With Beetlejuice’s help, they figure out Mary is behind the ghostly shenanigans, but Charles warns her. Charles tells her she needs to change up her ritual to gather the souls as protection rather than sending them away. Adam meanwhile reads more on the demon that inspired Delia’s sculpture and sees that the demon, Grazen, can be brought into existence with an accumulation of enough souls and a living sacrifice before the demon’s physical visage, aka a statue. Suspecting the demon is about to be resurrected, he and Barbara risk leaving the house to warn Lydia.

Mary is at the construction site of the former church where Delia’s statue is already in place. Led by Beetlejuice, Lydia arrives to see Mary with Charles, her father. She is struck by grief and anger.

Why did he not visit her and Delia? Why is he with Mary? Charles is enraged and restrains Lydia. Adam and Barbara arrive via sandworm and explain what’s happening, and they don’t think it’s the real Charles Deetz. Adam reads from a book which reveals the demon’s true face.

Grazen tells Mary these ghosts are trying to stop the good they’re doing and has her repeat the ritual which absorbs the Maitlands souls into the Grazen statue. He then tells her it’s her turn to sacrifice herself and Mary is taken aback. She didn’t know that was needed and doesn’t want to do it.

Beetlejuice calls Grazen over to talk about the frustrations of working with the living and tells him he knows a thing or two about getting them to do what he wants. He says he’ll help Grazen if Grazen helps him and the demon agrees. Beetlejuice performs the same ritual Lydia did for him which gives Grazen the ability to possess and manipulate the living. Grazen then goes inside Mary and forces her hands. She is going to cut her throat before the metal statue, but Beetlejuice shouts. “Hey, you’re supposed to help me too, remember?” Grazen laughs. “You can be my slave, just like these other mortals.”

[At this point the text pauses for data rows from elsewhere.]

(** [subscribe] makes its two steps on the list without the other calls. *)
Lemma subscribe_append {O HS} size (handler : Handler O HS) hs0 initialBlocks hs l hs' :
  subscribe size handler hs0 initialBlocks hs = Ok (l, hs') ->
  let '(a, hs1) := append_step (Created l) (mkHubState (subscribers hs) (sub_heap hs')) in
  append_step a hs1 = (Subscribed, hs').
Proof.
  unfold subscribe. destruct (NewSubscription handler hs0 _) as [sub|e|w|]; cbn; try done. by intros [= <- <-].
Qed.

Lemma broadcast_others {O HS} (ev : Block * iface O) l ls : l ∉ ls -> forall hs : HubState O HS,
  sub_heap (foldl (push_to ev) hs ls) !! l = sub_heap hs !! l.
Proof.
  induction ls as [|x ls IH]; intros Hl hs; [done|]. apply not_elem_of_cons in Hl as [Hne Hl]. cbn [foldl].
  rewrite IH by done. unfold push_to. destruct (sub_heap hs !! x) as [s|]; [|done].
  destruct (push s ev) as [s'|e|w|]; try done; cbn; by rewrite lookup_insert_ne.
Qed.

(** The clients that come at the same time hold the same read lock: when both read
    the list before one writes it, the first one is not in it and is sent no event. *)
Lemma subscription_lost {O HS} (hs : HubState O HS) l1 l2 : l1 ∉ subscribers hs -> l1 <> l2 ->
  let '(a1, h1) := append_step (Created l1) hs in
  let '(a2, h2) := append_step (Created l2) h1 in
  let '(a1, h3) := append_step a1 h2 in
  let '(a2, h4) := append_step a2 h3 in
  a1 = Subscribed /\ a2 = Subscribed /\ subscribers h4 = subscribers hs ++ [l2] /\
  forall blk obj, sub_heap (broadcastBlock blk obj h4).2 !! l1 = sub_heap h4 !! l1.
Proof.
  intros Hl Hne. cbn. do 3 (split; [done|]). intros blk obj.
  apply (broadcast_others (blk, obj) l1 (subscribers hs ++ [l2]) ltac:(set_solver) (mkHubState (subscribers hs ++ [l2]) (sub_heap hs))).
Qed.

(** With such a hub a client that has not handled its first blocks yet is cut
    by the next event. *)
Lemma full_subscription_cut {O HS} (s : Subscription O HS) ev hs l :
  sub_heap hs !! l = Some s -> Z.of_nat (length (blocks s)) = chanSize s ->
  l ∉ subscribers (push_to ev hs l) /\
  exists s', sub_heap (push_to ev hs l) !! l = Some s' /\ is_Some (terminated s').
Proof.
  intros Es Hf. unfold push_to. rewrite Es. unfold push. destruct (Z.eqb_spec (Z.of_nat (length (blocks s))) (chanSize s)); [|lia].
  cbn [subscribers sub_heap set_sub unsubscribe]. rewrite list_elem_of_filter, lookup_insert_eq. split; [tauto|].
  eexists. split; [reflexivity|]. cbn. by destruct (terminated s).
Qed.

(** When every one-block file is below the first streamable block, the start-up
    of the hub panics. *)
Section Panic.
#[local] Instance proto5 : Protocol := {| GetProtocolFirstStreamableBlock := 5 |}.
#[local] Instance one_store : Store := {|
  WalkFrom := fun _ _ => ([], None);
  Walk := fun _ => (["0000000001-1a-0a-0-x"], None);
  OpenObject := fun _ => Err ErrNotFound;
|}.
#[local] Existing Instance no_dbin.

Lemma bootstrap_panics :
  is_Panic (Run ex_clock ex_order (NewForkableHub (O := unit) (HS := list (event unit)) "" 10 [])).1 = true.
Proof. vm_compute. reflexivity. Qed.
End Panic.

“Going back on your word?” asks Beetlejuice.

“Never trust a demon, Beetleman.”

“Good advice, but you should never forget a name. There’s a lot of power in a name.”

“The whole world will know my name.”

“No, Grazen. The last person to ever say your name, Grazen, (Beetlejuice looks over at Lydia with a wink. She understands what’s happening and winks back) is a handsome bio-exorcist who hates demons almost as much as he hates the living. By the way. That statue of yours is on holy ground. Good luck escaping eternity, Grazen.”

Grazen looks shocked. He is pulled into the statue before Beetlejuice crushes it into the earth. Delia arrives in time to scream about the violation of her art. Grazen is defeated, but Lydia is crying. The Maitlands are gone as are her other ghost friends, and she’s distraught and confused over the site of her father. Beetlejuice says her dad had moved on long ago. He was never a tortured soul. The others will be around somewhere and he’ll work with Mrs. Bones to find them.

Lydia talks with Delia about closing the hotel and restoring the church. She thinks they can better honor Charles and the Deetz name by letting Winter River return to being a sleepy, boring town. “I think we’ve haunted this place enough.”